There’s a joke that circulates endlessly: “How do you know if someone is vegan? Don’t worry, they’ll tell you.” The punchline lands because it plays into a stereotype – that vegans are evangelists who can’t resist talking about kale, almond milk, and moral superiority. But like most stereotypes, it distorts the reality. The truth is that vegans don’t always want to announce their dietary choices. They have to. And the reasons reveal something far more complex about ethics, survival, and living in a world that doesn’t share your principles.
The Obligations of Survival in a Non-Vegan World
A person who eats meat never has to announce it. The world is designed around them. From restaurants to family dinners, airplane meals to office parties, the assumption is that everyone participates in the same food culture. For vegans, silence often leads to awkward collisions: a casserole baked with cream, a salad dressed with fish sauce, a dessert made with hidden eggs. To avoid these traps, vegans must preemptively declare their difference.

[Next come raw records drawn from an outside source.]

(* ===== verification/ProviderFacts.v ===== *)
(** * The walks over the outbounds of a provider

    [FilterInvalidOutbounds] keeps exactly the outbounds from which no walk over the
    references meets an invalid tag or a circle; [sortOutbounds] puts every outbound
    after its dependencies and fails exactly on a circle; [affectedOutbounds] is the
    least set with the changed outbounds and what depends on them;
    [normalizeOutboundTags] makes the tags distinct. *)
From Stdlib Require Import Relations.
From stdpp Require Import base list gmap strings pretty sorting relations.
From S2P Require Import Prelude OutboundManager ProviderGraph.
Local Open Scope nat_scope.

(** ** Rewriting with every tag mapped to itself changes nothing *)

Definition identity_tags (tags : gmap string string) : Prop := ∀ t q, tags !! t = Some q → q = t.

Lemma addDependency_identity tags tag ds :
  identity_tags tags → (addDependency tags tag ds).1 = tag.
Proof.
  intros Ht. unfold addDependency. destruct (tags !! tag) as [q|] eqn:E; [|done].
  apply Ht in E as ->. by repeat case_match.
Qed.

Lemma set_options_id p v h : h_options h !! p = Some v → set_options p v h = h.
Proof. intros E. unfold set_options. rewrite insert_id by done. by destruct h. Qed.

Lemma set_download_id p v h : h_downloads h !! p = Some v → set_download p v h = h.
Proof. intros E. unfold set_download. rewrite insert_id by done. by destruct h. Qed.
Lemma prepareOutbounds_spec fuel providerTag l detour h r h' :
  heap_wf h → prepareOutbounds fuel providerTag l detour h = (r, h') →
  heap_wf h' ∧ h_next h <= h_next h' ∧ agree_below (h_next h) h h'.
Proof.
  intros Hh. unfold prepareOutbounds. destruct (prepare_loop _ _ _ _ _ _) as [k h1] eqn:E.
  intros [= <- <-]. by eapply prepare_loop_spec.
Qed.

Lemma FilterInvalidOutbounds_heap l invalidTags h : (FilterInvalidOutbounds l invalidTags h).2 = h.
Proof.
  unfold FilterInvalidOutbounds, FilterInvalidOutboundsWithSkipped.
  assert (Hh := collect_references_identity _ l h (known_tags_identity l invalidTags)).
  by destruct (collect_references _ _ _).
Qed.

(** An update rewrites references in copies only: whatever it ends with, the options
    that existed before it, those it was given and those published before, are as they
    were. *)
Theorem UpdateOutbounds_keeps_options lc ep registry order newOpts a m h a' m' h' err :
  heap_wf h → UpdateOutbounds lc ep registry order newOpts a m h = (a', m', h', err) →
  agree_below (h_next h) h h'.
Proof.
  intros Hh. unfold UpdateOutbounds.
  assert (H0 := FilterInvalidOutbounds_heap newOpts ∅ h).
  destruct (FilterInvalidOutbounds newOpts ∅ h) as [src h0]. cbn in H0. subst h0.
  destruct (cloneOutbounds (a_outboundOpts a) h) as [oldOpts h1] eqn:E1.
  apply cloneOutbounds_spec in E1 as (K1 & K2 & K3); [|done].
  destruct (_ && _); [by intros [= <- <- <- <-]|].
  destruct (cloneOutbounds src h1) as [new h2] eqn:E2.
  apply cloneOutbounds_spec in E2 as (L1 & L2 & L3); [|done].
  destruct (prepareOutbounds _ _ oldOpts _ h2) as [oldR h3] eqn:E3.
  apply prepareOutbounds_spec in E3 as (M1 & M2 & M3); [|done].
  assert (H3 : agree_below (h_next h) h h3).
  { eapply agree_trans; [|done|eapply agree_trans; [|done|done]]; lia. }
  destruct oldR as [[old|e|e]|]; [|by intros [= <- <- <- <-]..].
  destruct (prepareOutbounds _ _ new _ h3) as [newR h4] eqn:E4.
  apply prepareOutbounds_spec in E4 as (N1 & N2 & N3); [|done].
  assert (H4 : agree_below (h_next h) h h4) by (eapply agree_trans; [|done|done]; lia).
  destruct newR as [[new'|e|e]|]; [|by intros [= <- <- <- <-]..].
  destruct (replaceOutbounds _ _ _ _ _ _ _ _) as [m1 [e|[replaced applied]]].
  - destruct (publishOutbounds _ _ _). by intros [= <- <- <- <-].
  - destruct (publishOutbounds _ _ _) as [a1 [e|]]; by intros [= <- <- <- <-].
Qed.
(** ** A response that is lost *)

(** The exchange of the first rule ends after the futures are settled and before the
    second rule looks at them: the rule finds the future resolved, does not wait, and
    matches without the response. The answer comes from the last server. *)
Example response_lost :
  let rules := [c_evaluate "x" "a"; c_bound "a" false 0 RuleActionRespond] in
  let schedule t := MkSchedule (λ _, Some t) (sch_ask c_schedule) None (ENamed "ctx") (λ _, false) in
  exchangeWithRules c_env c_tm 0 (schedule 4%nat) c_query true rules 11 (c_request "example.org") c_options =
    Ended (Ok (MkExchangeResult (Some (c_response [1])) (Some (c_transport "x")) None None)) ∧
  exchangeWithRules c_env c_tm 0 (schedule 5%nat) c_query true rules 11 (c_request "example.org") c_options =
    Ended (Ok (MkExchangeResult (Some (c_response [2])) (Some (c_transport "final")) None None)) ∧
  exchangeWithRules c_env c_tm 0 (schedule 6%nat) c_query true rules 11 (c_request "example.org") c_options =
    Ended (Ok (MkExchangeResult (Some (c_response [1])) (Some (c_transport "x")) None None)).
Proof. split_and!; vm_compute; reflexivity. Qed.
(** [strconv.FormatUint] in base 36; 14 digits are enough for 64 bits. *)
Definition digit36 (d : Z) : string :=
  String (Ascii.ascii_of_nat (Z.to_nat (if d <? 10 then 48 + d else 87 + d))) EmptyString.
Fixpoint format36 (fuel : nat) (z : Z) (acc : string) : string :=
  match fuel with
  | O => acc
  | S fuel =>
      let acc := (digit36 (z `mod` 36) +:+ acc)%string in
      if z / 36 =? 0 then acc else format36 fuel (z / 36) acc
  end.

Definition ascii_string (code : nat) : string := String (Ascii.ascii_of_nat code) EmptyString.

Definition persistentName (k : dnsCacheKey) : string :=
  (ck_transportTag k +:+
   (if Prefix_IsValid (ck_clientSubnet k) then ascii_string 0 +:+ Prefix_String (ck_clientSubnet k) else "") +:+
   (if Z.eqb (ck_environment k) 0 then "" else ascii_string 1 +:+ format36 14 (ck_environment k) ""))%string.

(** FNV-1a with 64 bits *)
Definition fnv_byte (h : Z) (b : byte) : Z := (Z.lxor h (Z.of_N (Byte.to_N b)) * 1099511628211) `mod` 2 ^ 64.
Definition fnv_bytes (h : Z) (l : list byte) : Z := fold_left fnv_byte l h.
Definition fnv_offset : Z := 14695981039346656037.

(** [environmentHash]: [None] when the transport has no environment. *)
Definition environmentHash (environment : option (list string)) (networkEnvironment : Z) : Z :=
  match environment with
  | None => 0
  | Some [] => networkEnvironment
  | Some l =>
      fnv_bytes
        (fold_left (λ h entry, fnv_bytes h (String.list_byte_of_string entry ++ [x00])) l fnv_offset)
        (be_split 8 networkEnvironment)
  end.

This isn’t about attention-seeking – it’s about survival. Imagine declining a dish at a dinner party without explanation: the host thinks you’re rude, your plate stays empty, and the evening becomes uncomfortable for everyone. The moment you say, “I’m vegan,” the refusal has context. It prevents offense and sets the boundaries that allow you to eat with others without feeling like an intruder.

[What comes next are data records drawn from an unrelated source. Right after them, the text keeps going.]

Lemma finishExchange_response w op r0 w' response :
  finishExchange net w t op r0 = (w', (response, None)) →
  ∃ r, response = Some r ∧ derived r0 r ∧ accepts (op_responseChecker op) r0.
Proof.
  unfold finishExchange. destruct (match op_responseChecker op with Some _ => _ | None => _ end) eqn:Er; [done|].
  pose proof (applyResponseOptions_derived (op_question op) r0 (op_options op)) as Hd.
  destruct (applyResponseOptions _ r0 _) as [r1 ttl]. cbn [fst] in Hd. intros [= _ <-].
  eexists; split; [done|]. split.
  - eapply derived_trans; [apply Hd|]. apply same_answer_derived.
    apply (fit_edns_same _ (msg_set_Id r1 (msg_Id (op_message op)))).
  - unfold accepts. destruct (op_responseChecker op); [|done].
    apply orb_false_iff in Er as [_ Er]. by apply negb_false_iff in Er.
Qed.
End begin.

(** The exchanges of a client in states with [S]. *)
Section exchanges.
Context (S : World (C := C) → Prop) (cached : dnsCacheKey → Msg → Prop).
Context (load_S : ∀ w key, S w → S (loadResponse cc w key).2).
Context (refresh_S : ∀ w r, S w → S (set_refresh r w)).
Context (load_cached : ∀ w key r ttl stale, S w → (loadResponse cc w key).1 = Some (r, ttl, stale) → cached key r).
Context (time_S : ∀ w now asked calls, S w → S (set_time now asked calls w)).
Context (wait_S : ∀ n e meanwhile, call_wait (net_call net n) = Some (e, meanwhile) → ∀ w, S w → S (meanwhile w)).
Context (subnets_usable : DNSQueryOptions → Prop).
Context (finish_S : ∀ w t m o checker op r0,
  S w → subnets_usable o → begun_ok cached t m o checker (exchangeReady op) → answered t (op_message op) r0 →
  S (finishExchange net w t op r0).1).

Definition exchange_ok (t : DNSTransport) (m : Msg) (o : DNSQueryOptions) (checker : option (Msg → bool)) (r : Msg) : Prop :=
  msg_Question m = [] ∨ strategy_rejects m o = true ∧ r = FixedResponseStatus m 0 ∨
  (∃ q, head (msg_Question m) = Some q ∧ isSimpleRequest m = true ∧ cache_hit cached t m o checker q r) ∨
  (∃ r0, answered t (prepareExchangeMessage cc m o) r0 ∧ accepts checker r0 ∧ derived r0 r).

Lemma Exchange_ok w t m o checker :
  S w → subnets_usable (with_timeout cc o) →
  let '(w', (response, err)) := Client_Exchange cc net w t m o checker in
  S w' ∧ (err = None → ∃ r, response = Some r ∧ exchange_ok t m (with_timeout cc o) checker r).
Proof using load_S refresh_S load_cached time_S wait_S finish_S.
  intros Hw Huse. unfold Client_Exchange. set (w1 := set_time (w_now w) (w_asked w) _ w).
  assert (Hw1 : S w1) by by apply time_S.
  destruct (beginExchange_ok S cached load_S refresh_S load_cached t m (with_timeout cc o) checker
              (net_call net (w_calls w)) w1 (wait_S _) Hw1) as [Hw2 Hb].
  destruct (beginExchange _ _ _ _ _ _ _ _ _) as [w2 [op|response [e|]|]]; cbn [fst snd] in *; [|done| |done].
  - destruct Hb as (Hc & Hm & Ho & Hq & Hk & Hd). unfold exchangeToTransport.
    set (n := w_asked w2). set (w3 := set_time _ _ _ w2). assert (Hw3 : S w3) by by apply time_S.
    assert (Ha : ∀ r0, server_response (op_message op) (net_exchange net n t (op_message op)) = Some r0 →
                       answered t (op_message op) r0) by (intros r0 E; by exists n).
    assert (Hend : ∀ r0, answered t (op_message op) r0 →
      let '(w', (response, err)) := finishExchange net w3 t op r0 in
      S w' ∧ (err = None → ∃ r, response = Some r ∧ exchange_ok t m (with_timeout cc o) checker r)).
    { intros r0 Hr. pose proof (finish_S w3 t m (with_timeout cc o) checker op r0 Hw3 Huse) as Hf.
      specialize (Hf (conj Hc (conj Hm (conj Ho (conj Hq (conj Hk Hd))))) Hr).
      destruct (finishExchange _ _ _ _ _) as [w4 [response err]] eqn:E. cbn [fst] in Hf. split; [done|]. intros ->.
      destruct (finishExchange_response _ _ _ _ _ _ E) as (r & -> & Hr0 & Hacc). exists r. split; [done|].
      right; right; right. exists r0. rewrite <- Hc, <- Hm. done. }
    destruct (net_exchange net n t (op_message op)); [by apply Hend, Ha..|done].
  - split; [done|]. intros _. destruct Hb as (r & -> & Hb). exists r. split; [done|]. unfold exchange_ok. tauto.
Qed.
End exchanges.

(** Both forms of an exchange are the same when none is waited for. *)
Lemma ExchangeAsync_same w t m o checker :
  call_wait (net_call net (w_calls w)) = None →
  Client_ExchangeAsync cc net w t m o checker = Client_Exchange cc net w t m o checker.
Proof.
  intros Hwait. unfold Client_ExchangeAsync, Client_Exchange. set (w1 := set_time _ _ _ w).
  assert (Hb : beginExchange cc net (net_call net (w_calls w)) w1 t m (with_timeout cc o) checker false =
               beginExchange cc net (net_call net (w_calls w)) w1 t m (with_timeout cc o) checker true).
  { unfold beginExchange. rewrite Hwait. done. }
  rewrite Hb.
  destruct (beginExchange_ok (λ _, True) (λ _ _, True) (λ _ _ _, I) (λ _ _ _, I) (λ _ _ _ _ _ _ _, I) t m (with_timeout cc o)
              checker (net_call net (w_calls w)) w1 (λ _ _ _ _ _, I) I) as [_ Hok].
  by destruct (beginExchange _ _ _ _ _ _ _ _ true) as [w2 []].
Qed.
End exchange.

(** ** Client subnets

    A request that may be answered from the cache carries the subnet of its key. *)

Section subnets.
Context `{Extern} `{Edns}.

(** A prefix that an option can hold: IPv4, or IPv6 and not an IPv4 address in IPv6. *)
Definition subnet_ok (p : Prefix) : Prop :=
  match p_ip p with
  | AddrZero => False
  | Addr4 v => 0 <= v < 2 ^ 32 ∧ 0 <= p_bits p <= 32
  | Addr6 v z => 0 <= v < 2 ^ 128 ∧ z = ""%string ∧ Addr_Unmap (p_ip p) = p_ip p ∧ 0 <= p_bits p <= 128
  end.

Lemma AddrFromSlice_AsSlice p : subnet_ok p → AddrFromSlice (Addr_AsSlice (p_ip p)) = Some (p_ip p).
Proof.
  unfold subnet_ok, AddrFromSlice. destruct (p_ip p) as [|v|v z]; [done|intros [Hv _]|intros (Hv & -> & _)];
    cbn [Addr_AsSlice]; rewrite length_be_split; cbn [Nat.eqb]; by rewrite be_combine_split.
Qed.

The Ethical Embarrassment of Being Misread
There’s another, deeper reason vegans are compelled to speak up. For many, veganism is an ethical stance as much as a dietary one. It represents a commitment not to participate in harm to animals, not to consume products produced through exploitation, and not to contribute to industries that conflict with their values.
This makes it ethically embarrassing when someone assumes they are not vegan. Picture a scenario: someone serves you a slice of cheese pizza, unaware of your choices. If you quietly eat it or even fail to object, the people around you believe you endorse what’s on your plate. In their minds, you become part of the majority culture of consumption. For a vegan, that false impression feels like a betrayal of principle. Staying silent risks misrepresenting your values – not only to others, but to yourself.
Why Communication Becomes a Necessity
In this sense, vegans are “forced” into a constant act of communication. Every social gathering, every meal, every coffee order is a negotiation. It’s not just about asking for oat milk—it’s about preventing the wrong default from being applied. In a non-vegan world, clarity must be proactive.
That necessity often gets mistaken for zealotry. When a vegan tells a waiter, a coworker, or a friend about their diet, it isn’t a sermon – it’s self-protection. It’s about creating conditions where they can simply exist without compromising their ethics or going hungry. And unlike people with allergies, whose explanations are socially accepted as medical, vegans navigate a moral terrain that others can find uncomfortable. Their request isn’t “I’ll get sick if I eat this,” but rather “I don’t want to participate in harm.” That distinction can trigger defensiveness, which is why the stereotype of “pushy vegans” persists.
The Larger Picture
So why do vegans always tell you they’re vegan? Because they don’t have the luxury of blending in. Because silence often means complicity in the very practices they’re trying to avoid. Because being misread isn’t just inconvenient – it’s ethically compromising.
Far from being an act of ego, the vegan announcement is usually an act of necessity. It’s a way to move through a world not designed for them with honesty and dignity intact.
In the end, the joke has it backwards. Vegans aren’t talking about veganism because they want to; they’re talking about it because they have to.